From The Associated Press:
The deal reached by Congress to raise the debt ceiling and cut more than $2 trillion in public spending should have only a minor impact on the economy for the next two years.
Almost all the cuts would be made in 2014 or beyond. The approach heeds a warning by Federal Reserve Chairman Ben Bernanke and many private economists: Cutting too much too soon could harm the weak economic recovery.
Yet the deal won’t do much to help the economy, either, at least in the short term, economists said.
Under the debt deal, discretionary spending, which excludes Social Security, Medicare and Medicaid, would be cut $21 billion in 2012 and $42 billion in 2013, according to an analysis by the Congressional Budget Office.
Combined, those cuts come to less than 1 percent of the nation’s $14 trillion economy. The impact “should be relatively minor,” says Brian Gardner, senior vice president at Keefe, Bruyette and Wood, an investment bank.
The spending cuts would increase to $75 billion in 2015 and $156 billion in 2021, the CBO estimates.
Overall, the first phase of cuts would reduce spending by $917 billion over 10 years. A congressional committee would decide on a second phase of cuts totaling $1.5 trillion.

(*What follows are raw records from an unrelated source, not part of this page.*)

(* ===== verification/AuthActions.v ===== *)
(** * The authentication server actions

    [signIn] and [signUp] of src/server/users.ts.  Each awaits a call of
    the better-auth library ([auth.api.signInEmail], [auth.api.signUpEmail]),
    which is not part of the sources: the section takes its outcome as a
    parameter, [None] when the promise resolves and [Some e] when it
    rejects with the value [e].  A rejection is answered with
    [getTranslatedAuthError(error, default)].

    The theorem: on an [Error] rejection whose [message] is a string (its
    own, or the empty one it inherits from [Error.prototype]) the answer
    is the translation of that message, so the caller's default message
    is never the one shown for an [Error]. *)

From S2P Require Import Prelude JsRuntime AuthTranslations.
Import AuthTranslations.

Module AuthActions.

(** The [{ success, message }] object both actions return. *)
Record AuthResult := mkAuthResult { ok : bool; message : JsVal }.

Section Auth.

(** The outcome of [auth.api.signInEmail({ body: { email, password } })]. *)
Variable signInEmail : string -> string -> option JsVal.

(** The outcome of [auth.api.signUpEmail({ body: { name, email, password,
    perfilInvestidor } })]. *)
Variable signUpEmail : string -> string -> string -> string -> option JsVal.

(** Lines 6-24. *)
Definition signIn (email password : string) : AuthResult :=
  match signInEmail email password with
  | None => mkAuthResult true (VStr "Login realizado com sucesso")
  | Some error => mkAuthResult false (getTranslatedAuthError error "Erro ao realizar login")
  end.

(** Lines 26-52. *)
Definition signUp (name email password perfilInvestidor : string) : AuthResult :=
  match signUpEmail name email password perfilInvestidor with
  | None => mkAuthResult true (VStr "Registro realizado com sucesso")
  | Some error => mkAuthResult false (getTranslatedAuthError error "Erro ao criar conta")
  end.

End Auth.

(** ** Helper lemmas *)

(** [getTranslatedAuthError] on an [Error] whose [message] is a string. *)
Lemma getTranslatedAuthError_error (props : list (string * JsVal)) (m d : string) :
  jsGet ErrorObject props "message" = VStr m ->
  getTranslatedAuthError (VObj ErrorObject props) d = translateAuthError m.
Proof.
  intros Hm. unfold getTranslatedAuthError, stringProp, jsIn. simpl. by rewrite Hm.
Qed.

Lemma jsGet_error_message (props : list (string * JsVal)) (m : string) :
  ownGet props "message" = Some (VStr m) \/ (ownGet props "message" = None /\ m = ""%string) ->
  jsGet ErrorObject props "message" = VStr m.
Proof. unfold jsGet. by intros [-> | [-> ->]]. Qed.

(** ** Properties *)

(** C28. [signIn] and [signUp] report success with their fixed message
    when the library call resolves; when it rejects with an [Error] whose [message] is a
    string (its own, or the inherited empty one), the answer is the
    translation of that message, never the default message the action
    passes. *)
Theorem authActions_outcome (props : list (string * JsVal)) (m n e p pf : string) :
  ownGet props "message" = Some (VStr m) \/ (ownGet props "message" = None /\ m = ""%string) ->
  signIn (fun _ _ => None) e p = mkAuthResult true (VStr "Login realizado com sucesso") /\
  signUp (fun _ _ _ _ => None) n e p pf = mkAuthResult true (VStr "Registro realizado com sucesso") /\
  signIn (fun _ _ => Some (VObj ErrorObject props)) e p = mkAuthResult false (translateAuthError m) /\
  signUp (fun _ _ _ _ => Some (VObj ErrorObject props)) n e p pf =
    mkAuthResult false (translateAuthError m).
Proof.
  intros Hm. apply jsGet_error_message in Hm.
  unfold signIn, signUp. by rewrite !(getTranslatedAuthError_error props m).
Qed.

(** ** Witnesses *)

(** An [Error] without a message: the answer is "Erro desconhecido",
    not "Erro ao criar conta". *)
Lemma authActions_outcome_witness :
  signUp (fun _ _ _ _ => Some (VObj ErrorObject [])) "Ana" "ana@exemplo.com" "segredo123" "Moderado" =
    mkAuthResult false (VStr "Erro desconhecido").
Proof.
  exact (proj2 (proj2 (proj2 (authActions_outcome [] "" "Ana" "ana@exemplo.com" "segredo123"
                                 "Moderado" (or_intror (conj eq_refl eq_refl)))))).
Defined.

End AuthActions.
Lemma updateHLDToManifestPipeline_effect
    (uuid hld pipelineId : string) (manifestCommit prId repository : option string)
    (t : Table) :
  let out := updateHLDToManifestPipeline tableInfo uuid hld pipelineId
               manifestCommit prId repository t in
  (exists more,
      calls (snd out) = (calls t ++ QueryEntities "hldCommitId" hld :: more)%list)
  /\ settled t (fst out) (snd out).
Proof.
  intros out. subst out. rewrite updateHLDToManifestPipeline_run.
  pose proof (isWrite_filter_queries tableInfo hld prId (rows t)) as Hq.
  destruct (hldToManifestQueries_head hld prId (rows t)) as [more Hhead].
  unfold settled.
  destruct (hldToManifestCandidates tableInfo hld prId (rows t)) as [|c0 cs].
  - cbv zeta.
    match goal with |- context [(insertToTable tableInfo ?e ;;; _) _] =>
      destruct (insert_ret_effect e t _ (rows t) Hq) as [Hc Hs] end.
    cbv zeta in Hc, Hs. split; [|destruct (fst _); assumption].
    rewrite Hc, Hhead. now eexists.
  - destruct (find _ (c0 :: cs)) as [found|].
    + cbv zeta.
      match goal with |- context [(updateEntryInTable tableInfo ?e ;;; _) _] =>
        destruct (replace_ret_effect e t _ (rows t) Hq) as [Hc Hs] end.
      cbv zeta in Hc, Hs. split; [|destruct (fst _); assumption].
      rewrite Hc, Hhead. now eexists.
    + destruct (lastOf_cons c0 cs) as (l & -> & _). cbv zeta.
      match goal with |- context [(insertToTable tableInfo ?e ;;; _) _] =>
        destruct (insert_ret_effect e t _ (rows t) Hq) as [Hc Hs] end.
      cbv zeta in Hc, Hs. split; [|destruct (fst _); assumption].
      rewrite Hc, Hhead. now eexists.
Qed.
Lemma Array_join_snoc (l : list jsstring) (t sep : jsstring) :
  Array_join (l ++ [t]) sep
  = match l with
    | [] => t
    | _ => Array_join l sep ++ sep ++ t
    end.
Proof.
  induction l as [|x l IH]; [reflexivity|].
  destruct l as [|y l]; [reflexivity|].
  change (Array_join ((x :: y :: l) ++ [t]) sep)
    with (x ++ sep ++ Array_join ((y :: l) ++ [t]) sep).
  rewrite IH.
  change (Array_join (x :: y :: l) sep)
    with (x ++ sep ++ Array_join (y :: l) sep).
  now rewrite <- !app_assoc.
Qed.

Lemma formatTokenUsage_nonempty usage :
  Formatters.nonempty (formatTokenUsage usage) = true.
Proof.
  unfold formatTokenUsage.
  destruct (Number_toString (percentage usage)); reflexivity.
Qed.

Lemma nonempty_true (s : jsstring) :
  Formatters.nonempty s = true <-> s <> [].
Proof. destruct s; simpl; split; congruence. Qed.

Lemma nonempty_app_r (a b : jsstring) :
  Formatters.nonempty b = true -> Formatters.nonempty (a ++ b) = true.
Proof. destruct a, b; simpl; congruence. Qed.

Lemma warning_message usage :
  getWarningSystemMessage usage
  = match getContextWarning usage with
    | Some w => Some (ANSI.brightYellow ++ w ++ ANSI.reset)
    | None => None
    end.
Proof.
  unfold getWarningSystemMessage, getContextWarning.
  destruct (isContextCritical usage 90); [reflexivity|].
  destruct (isContextLow usage 75); reflexivity.
Qed.

Lemma warning_plain usage w :
  getContextWarning usage = Some w -> ~ In 27%N w.
Proof.
  unfold getContextWarning.
  destruct (isContextCritical usage 90).
  - intros E. injection E as <-. intros H. simpl in H. intuition discriminate.
  - destruct (isContextLow usage 75); [|discriminate].
    intros E. injection E as <-. intros H. simpl in H. intuition discriminate.
Qed.
(** * MouseShare companion clients: dispatch engine and session loop

    A shallow embedding of [linux/mouseshare.py] and [windows/mouseshare.py]:
    the event dispatcher [inject_event], the frame reader [_read_exact] and
    the reconnecting client [tcp_client] of each platform, over a small model
    of the Python values the programs compute with. *)

From Stdlib Require Import ZArith List Bool Lia.
From Stdlib Require Import Strings.Byte Strings.Ascii.
From Stdlib Require Import Floats.SpecFloat.
From stdpp Require Import gmap strings list.

Local Open Scope Z_scope.
Set Warnings "-register-all".

(** ** Python values and the operations the clients apply to them *)

Module Py.

(** Exceptions the modelled code can raise or receive from the transport. *)
Inductive exn :=
  | AttributeError | TypeError | ValueError | OverflowError
  | ZeroDivisionError | StructError | JSONDecodeError
  | ConnectionError | OSError | TimeoutError.

(** A call either returns a value or raises. *)
Inductive res (A : Type) :=
  | Ok (a : A)
  | Raise (e : exn).
Arguments Ok {A} a.
Arguments Raise {A} e.

(** What [json.loads] can produce.  A Python float is an IEEE binary64
    number, taken from the standard library's [spec_float]. *)
Inductive json :=
  | JNull
  | JBool (b : bool)
  | JInt (z : Z)
  | JFloat (f : spec_float)
  | JStr (s : string)
  | JList (l : list json)
  | JDict (d : gmap string json).
(** * ESP32 NVS partition decoder and CSV encoder

    A shallow embedding of [nvs_read.py] (binary partition -> structured
    record) and [generate_nvs_csv.py] (structured record -> CSV rows and
    blob files), with the properties of the specification proved or
    refuted on it.

    Conventions of the embedding:
    - a Python [bytes] object is a [list byte]; a byte's integer value is
      [byte_val];
    - a Python [str] is a [string] of ASCII characters;
    - a Python [dict] with integer keys is a [gmap Z string]; a JSON object
      whose iteration order matters is an association list;
    - an exception is [None] in the option monad; every [try]/[except] of
      the source is a [match] on that option;
    - a [while] loop is a fuel-indexed fixpoint together with a theorem
      that the fuel given to it is never exhausted. *)

From Stdlib Require Import ZArith Strings.Byte Strings.String Strings.Ascii Lia.
From Stdlib Require Import Sorting.Sorted Sorting.Permutation.
From stdpp Require Import gmap strings list fin_maps pretty.

Open Scope Z_scope.

(** ** Python primitives used by both scripts *)

Module Py.

Definition byte_val (b : byte) : Z := Z.of_N (Byte.to_N b).

(** [b[lo:hi]] for non-negative bounds. *)
Definition slice {A} (lo hi : nat) (l : list A) : list A :=
  take (hi - lo) (drop lo l).

(** [bytes.rstrip(b'\x00')]. *)
Fixpoint rstrip_nul (l : list byte) : list byte :=
  match l with
  | [] => []
  | b :: t =>
      match rstrip_nul t with
      | [] => if decide (byte_val b = 0) then [] else [b]
      | t' => b :: t'
      end
  end.
(** * The medical-records chat bot of [main.py]: model and properties

    The development follows the source file top to bottom: the string
    built-ins the handlers call, dates, the session dictionary
    ([context.user_data]), the two SQLite tables, every handler of
    [MedicalBot], and the handler registration of [MedicalBot.run] as a
    dispatch function.  Texts are [string]s holding the UTF-8 bytes of the
    Python [str]. *)

From Stdlib Require Import ZArith Ascii String List Bool Lia.
From stdpp Require Import gmap strings list fin_maps pretty.

Local Open Scope string_scope.
Local Open Scope Z_scope.

(* ===================================================================== *)
(** * Python string built-ins *)
(* ===================================================================== *)

Module PyStr.

(** [prefix_rest p s]: what is left of [s] behind its prefix [p]
    ([s.startswith(p)], with the rest). *)
Fixpoint prefix_rest (p s : string) : option string :=
  match p with
  | EmptyString => Some s
  | String a p' =>
      match s with
      | EmptyString => None
      | String b s' => if Ascii.eqb a b then prefix_rest p' s' else None
      end
  end.

Definition startswith (p s : string) : bool :=
  match prefix_rest p s with Some _ => true | None => false end.

(** [sub in s] for a non-empty [sub]. *)
Fixpoint contains (sub s : string) : bool :=
  match s with
  | EmptyString => startswith sub EmptyString
  | String _ s' => startswith sub s || contains sub s'
  end.

(** [s.split(sep)] for a non-empty [sep]: the separators are found left
    to right and do not overlap.  [skip] counts the bytes of a separator
    still to be passed over, [cur] is the current piece, reversed. *)
Fixpoint split_go (sep : string) (skip : nat) (cur : string) (s : string)
  : list string :=
  match s with
  | EmptyString => [String.rev cur]
  | String c s' =>
      match skip with
      | S k => split_go sep k cur s'
      | O =>
          if startswith sep s
          then String.rev cur :: split_go sep (Nat.pred (String.length sep)) EmptyString s'
          else split_go sep O (String c cur) s'
      end
  end.

Definition split (sep s : string) : list string :=
  split_go sep O EmptyString s.

(** [s.lower()].  The letters A-Z are mapped; no code point outside
    ASCII is touched, so on texts with cased letters beyond ASCII this is
    [str.lower] only up to those letters. *)
Definition lower_ascii (c : ascii) : ascii :=
  let n := nat_of_ascii c in
  if (Nat.leb 65 n && Nat.leb n 90)%bool then ascii_of_nat (n + 32) else c.

Fixpoint lower (s : string) : string :=
  match s with
  | EmptyString => EmptyString
  | String c s' => String (lower_ascii c) (lower s')
  end.

Definition bytes (l : list nat) : string :=
  fold_right (fun n s => String (ascii_of_nat n) s) EmptyString l.

(** The code points [str.isspace] accepts, each in UTF-8:
    U+0009..U+000D, U+001C..U+0020, U+0085, U+00A0, U+1680,
    U+2000..U+200A, U+2028, U+2029, U+202F, U+205F, U+3000. *)
Definition whitespace : list string :=
  map bytes
    [ [9%nat]; [10%nat]; [11%nat]; [12%nat]; [13%nat];
      [28%nat]; [29%nat]; [30%nat]; [31%nat]; [32%nat];
      [194; 133]%nat; [194; 160]%nat; [225; 154; 128]%nat;
      [226; 128; 128]%nat; [226; 128; 129]%nat; [226; 128; 130]%nat;
      [226; 128; 131]%nat; [226; 128; 132]%nat; [226; 128; 133]%nat;
      [226; 128; 134]%nat; [226; 128; 135]%nat; [226; 128; 136]%nat;
      [226; 128; 137]%nat; [226; 128; 138]%nat; [226; 128; 168]%nat;
      [226; 128; 169]%nat; [226; 128; 175]%nat; [226; 129; 159]%nat;
      [227; 128; 128]%nat ].

(** The rest of [s] behind the first of [ps] that is a prefix of it. *)
Fixpoint drop_any (ps : list string) (s : string) : option string :=
  match ps with
  | [] => None
  | p :: ps' =>
      match prefix_rest p s with
      | Some r => Some r
      | None => drop_any ps' s
      end
  end.

(** Drop leading members of [ps]; at most [n] of them. *)
Fixpoint drop_leading (ps : list string) (n : nat) (s : string) : string :=
  match n with
  | O => s
  | S n' =>
      match drop_any ps s with
      | Some r => drop_leading ps n' r
      | None => s
      end
  end.

Definition lstrip (s : string) : string :=
  drop_leading whitespace (String.length s) s.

Read the whole thing here. Yes, this article is a bit ridiculous. The AP assumes that more government spending helps the economy and less hurts the economy. All the data in the world won’t get them off this silly notion. Still, it is important to note that there are almost no real spending cuts until 2014. Of course, those only happen if that future Congress goes along with the cuts. If the GOP wasn’t able to actually cut spending now, when will it ever?